Scientific classification
- Kingdom: Animalia
- Phylum: Arthropoda
- Clade: Pancrustacea
- Class: Insecta
- Order: Mantodea
- Family: Eremiaphilidae
- Genus: Tarachodes
- Species: T. afzelii
- Binomial name: Tarachodes afzelii Stal, 1871
- Synonyms: Tarachodes bandanus Giglio-Tos, 1917; Tarachodes griffinii Giglio-Tos, 1911; Tarachodes irrorata Gerstaecker, 1883;

= Tarachodes afzelii =

- Authority: Stal, 1871
- Synonyms: Tarachodes bandanus Giglio-Tos, 1917, Tarachodes griffinii Giglio-Tos, 1911, Tarachodes irrorata Gerstaecker, 1883

Species of praying mantis

Tarachodes afzelii, commonly known as the Tanzanian ground mantis, is a species of praying mantis in the family Eremiaphilidae. It is native to woodland in Western and Central Africa.

==Description==
Tarachodes afzelii protects itself using camouflage. It is an olive-brown or grey-brown colour, sometimes with dark bars or a dark midline, which makes it resemble the bark of the trees on which it lives. The body is flattened and held pressed against the surface of the trunk or branch so that its shadow does not give it away. Males have grey wings, which make them rather easier to detect, and females have vestigial wings and are unable to fly.

==Distribution==
Tarachodes afzelii is native to Central and West Africa where it is found in the savannah woodlands that separate the rainforest from drier grassland.

==Ecology==

Most mantids do not guard their eggs or care for their young. The female Tarachodes afzelii lays a batch of up to two hundred eggs contained in a cryptically-coloured ootheca. She then broods the eggs by concealing the ootheca under her abdomen as she rests on the bark. She defends the eggs by driving away the tiny torymid wasps that try to lay their eggs inside the ootheca, and the ants and beetles that would like to feed on the eggs. Although the eggs can develop without the mother brooding them, the hatching success rate is much lower in unbrooded eggs.

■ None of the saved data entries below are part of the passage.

(** * The strategy template and the stop order of vnpy_novastrategy

    A shallow embedding of [vnpy_portfoliostrategy/template.py]
    (class [StrategyTemplate]) and [vnpy_novastrategy/base.py]
    ([StopOrderStatus], [StopOrder]), followed by the properties of the
    strategy-instance runtime contract that hold, or fail, on that code.

    Python objects are mutable and shared; the embedding passes the
    instance state explicitly.  A method becomes a function of the
    environment (the instance and the trace of requests made to the
    engine) to a result that is either a returned value or a raised
    exception, in both cases with the environment the call left behind:
    Python does not undo mutations when an exception propagates. *)

From Stdlib Require Import ZArith Floats.PrimFloat.
From stdpp Require Import gmap strings list fin_maps sets.

(** ** Constants of [vnpy.trader.constant] and objects of
       [vnpy.trader.object]

    These come from the vnpy library, not from this repository; only the
    members the template reads are kept. *)

Module Direction.
Inductive t := LONG | SHORT | NET.
End Direction.

Module Offset.
Inductive t := NONE | OPEN | CLOSE | CLOSETODAY | CLOSEYESTERDAY.
End Offset.

Module Status.
Inductive t := SUBMITTING | NOTTRADED | PARTTRADED | ALLTRADED | CANCELLED | REJECTED.
End Status.

(** An [Exchange] member is used through its [value] only. *)
Module Exchange.
Record t := Build { value : string }.
End Exchange.

#[global] Instance Direction_eq_dec : EqDecision Direction.t.
Proof. solve_decision. Defined.

#[global] Instance Status_eq_dec : EqDecision Status.t.
Proof. solve_decision. Defined.

(** [TradeData]: the fields [update_trade] reads.  A volume is a float
    (binary64), as vnpy declares it and as the template declares the
    volume of every order; fills can be fractional. *)
Module TradeData.
Record t := Build {
  vt_symbol : string;
  direction : Direction.t;
  volume : float;
}.
End TradeData.

(** [OrderData]: the identifier and the status; [is_active] is vnpy's
    test [status in ACTIVE_STATUSES]. *)
Module OrderData.
Record t := Build {
  vt_orderid : string;
  status : Status.t;
}.

Definition is_active (order : t) : bool :=
  match status order with
  | Status.SUBMITTING | Status.NOTTRADED | Status.PARTTRADED => true
  | _ => false
  end.
End OrderData.

(** ** The Python runtime pieces the code relies on *)

(** Exceptions the modelled statements can raise. *)
Inductive exn := KeyError | TypeError | RuntimeError | RecursionError | AttributeError.

#[global] Instance exn_eq_dec : EqDecision exn.
Proof. solve_decision. Defined.

(** A quantity held by the position map: the [int] 0 that
    [defaultdict(int)] and the default of [dict.get] produce, or a
    float, which is what [+=] and [-=] with a float volume leave. *)
Inductive quantity :=
  | IntZero
  | Float (f : float).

Remarkably, Tarachodes afzelii continues her care of her nymphs after they hatch out in about three weeks. For about two days, they cluster round her, and gather together again in her vicinity after a disturbance. At this stage they are vulnerable to attack by jumping spiders, and ants of the genera Dorylus and Megaponera. It is conceivable that the female might catch prey and allow her offspring to consume it, but such behaviour has not been observed.

The first and second instars are Batesian mimics of black ants, while bigger instars and adults, neither of which are ant mimics, are predators of those same ants.